** Records supplied **
(* ===== verification/FsCache.v ===== *)
(** * fs.go: the files that are kept open

    Requests run concurrently with each other and with the goroutine that drops
    stale files from the caches.  The request handler is split where it takes the
    lock of the caches: lookup, opening, insertion, the answer, the end of the
    response's body; each step is one of the operations of [Fs].  A file is
    released only when nobody can read it any more. *)
From Stdlib Require Import Strings.String.
From stdpp Require Import gmap.
From S2P Require Import Prelude BytesConv Consts Args Uri Cookie HeaderScan RequestHeader ResponseHeader Bufio Body HeaderRead Http Machine UserData Streaming RequestCtx Server ServerSafety Fs FsPaths.

Section Cache.
Context {HL : HttpLib} {SL : ServerLib} {TL : TimeLib} {OL : OsLib} (h : fsHandler).

(** ** What the operations do to the counters *)

Definition readers (s : fsState) (id : nat) : Z := match fs_files s !! id with Some ff => ff_readersCount ff | None => 0 end.

(** The caches stay, files are only added, and the counters move by [d]. *)
Record frame (d : nat -> Z) (s s' : fsState) : Prop := {
  fr_cache : fs_cache s' = fs_cache s;
  fr_brotli : fs_cacheBrotli s' = fs_cacheBrotli s;
  fr_gzip : fs_cacheGzip s' = fs_cacheGzip s;
  fr_length : (length (fs_files s) <= length (fs_files s'))%nat;
  fr_readers : forall id, readers s' id = readers s id + d id
}.

Definition still (_ : nat) : Z := 0.
Definition one (id k : nat) : Z := if decide (k = id) then 1 else 0.

Lemma frame_trans d1 d2 d s1 s2 s3 :
  frame d1 s1 s2 -> frame d2 s2 s3 -> (forall k, d1 k + d2 k = d k) -> frame d s1 s3.
Proof.
  intros [A1 B1 C1 L1 R1] [A2 B2 C2 L2 R2] H. split; [congruence..|lia|]. intros k. rewrite R2, R1, <- H. lia.
Qed.

Lemma frame_still s s' :
  fs_cache s' = fs_cache s -> fs_cacheBrotli s' = fs_cacheBrotli s -> fs_cacheGzip s' = fs_cacheGzip s -> fs_files s' = fs_files s ->
  frame still s s'.
Proof. intros ? ? ? E. split; [done..|by rewrite E|]. intros k. unfold readers, still. rewrite E. lia. Qed.

Lemma frame_refl s : frame still s s.
Proof. by apply frame_still. Qed.

Lemma bind_inv {A B} (m : fsM A) (f : A -> fsM B) s r :
  (m ≫= f) s = Some r -> exists s1 a, m s = Some (s1, a) /\ f a s1 = Some r.
Proof. unfold mbind, fsM_bind. destruct (m s) as [[s1 a]|]; [|done]. eauto. Qed.

(** *** Opening *)

(** From a state with at least [l] files, [m] gives files with a number from [l]
    on, all of them with no reader; [K] is such a file that is known already. *)
Definition opens {A} (l : nat) (K : option nat) (idof : A -> option nat) (m : fsM A) : Prop := forall s s' a,
  (l <= length (fs_files s))%nat -> (forall k, K = Some k -> (l <= k < length (fs_files s))%nat) -> m s = Some (s', a) ->
  frame still s s' /\ forall k, idof a = Some k -> (l <= k < length (fs_files s'))%nat.

Definition nofile {A} (_ : A) : option nat := None.
Definition fileOf {E} (r : nat + E) : option nat := match r with inl id => Some id | inr _ => None end.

** Brief **
Reproduce the entries exactly as they appear.

** Exercise answer **
(* ===== verification/FsCache.v ===== *)
(** * fs.go: the files that are kept open

    Requests run concurrently with each other and with the goroutine that drops
    stale files from the caches.  The request handler is split where it takes the
    lock of the caches: lookup, opening, insertion, the answer, the end of the
    response's body; each step is one of the operations of [Fs].  A file is
    released only when nobody can read it any more. *)
From Stdlib Require Import Strings.String.
From stdpp Require Import gmap.
From S2P Require Import Prelude BytesConv Consts Args Uri Cookie HeaderScan RequestHeader ResponseHeader Bufio Body HeaderRead Http Machine UserData Streaming RequestCtx Server ServerSafety Fs FsPaths.

Section Cache.
Context {HL : HttpLib} {SL : ServerLib} {TL : TimeLib} {OL : OsLib} (h : fsHandler).

(** ** What the operations do to the counters *)

Definition readers (s : fsState) (id : nat) : Z := match fs_files s !! id with Some ff => ff_readersCount ff | None => 0 end.

(** The caches stay, files are only added, and the counters move by [d]. *)
Record frame (d : nat -> Z) (s s' : fsState) : Prop := {
  fr_cache : fs_cache s' = fs_cache s;
  fr_brotli : fs_cacheBrotli s' = fs_cacheBrotli s;
  fr_gzip : fs_cacheGzip s' = fs_cacheGzip s;
  fr_length : (length (fs_files s) <= length (fs_files s'))%nat;
  fr_readers : forall id, readers s' id = readers s id + d id
}.

Definition still (_ : nat) : Z := 0.
Definition one (id k : nat) : Z := if decide (k = id) then 1 else 0.

Lemma frame_trans d1 d2 d s1 s2 s3 :
  frame d1 s1 s2 -> frame d2 s2 s3 -> (forall k, d1 k + d2 k = d k) -> frame d s1 s3.
Proof.
  intros [A1 B1 C1 L1 R1] [A2 B2 C2 L2 R2] H. split; [congruence..|lia|]. intros k. rewrite R2, R1, <- H. lia.
Qed.

Lemma frame_still s s' :
  fs_cache s' = fs_cache s -> fs_cacheBrotli s' = fs_cacheBrotli s -> fs_cacheGzip s' = fs_cacheGzip s -> fs_files s' = fs_files s ->
  frame still s s'.
Proof. intros ? ? ? E. split; [done..|by rewrite E|]. intros k. unfold readers, still. rewrite E. lia. Qed.

Lemma frame_refl s : frame still s s.
Proof. by apply frame_still. Qed.

Lemma bind_inv {A B} (m : fsM A) (f : A -> fsM B) s r :
  (m ≫= f) s = Some r -> exists s1 a, m s = Some (s1, a) /\ f a s1 = Some r.
Proof. unfold mbind, fsM_bind. destruct (m s) as [[s1 a]|]; [|done]. eauto. Qed.

(** *** Opening *)

(** From a state with at least [l] files, [m] gives files with a number from [l]
    on, all of them with no reader; [K] is such a file that is known already. *)
Definition opens {A} (l : nat) (K : option nat) (idof : A -> option nat) (m : fsM A) : Prop := forall s s' a,
  (l <= length (fs_files s))%nat -> (forall k, K = Some k -> (l <= k < length (fs_files s))%nat) -> m s = Some (s', a) ->
  frame still s s' /\ forall k, idof a = Some k -> (l <= k < length (fs_files s'))%nat.

Definition nofile {A} (_ : A) : option nat := None.
Definition fileOf {E} (r : nat + E) : option nat := match r with inl id => Some id | inr _ => None end.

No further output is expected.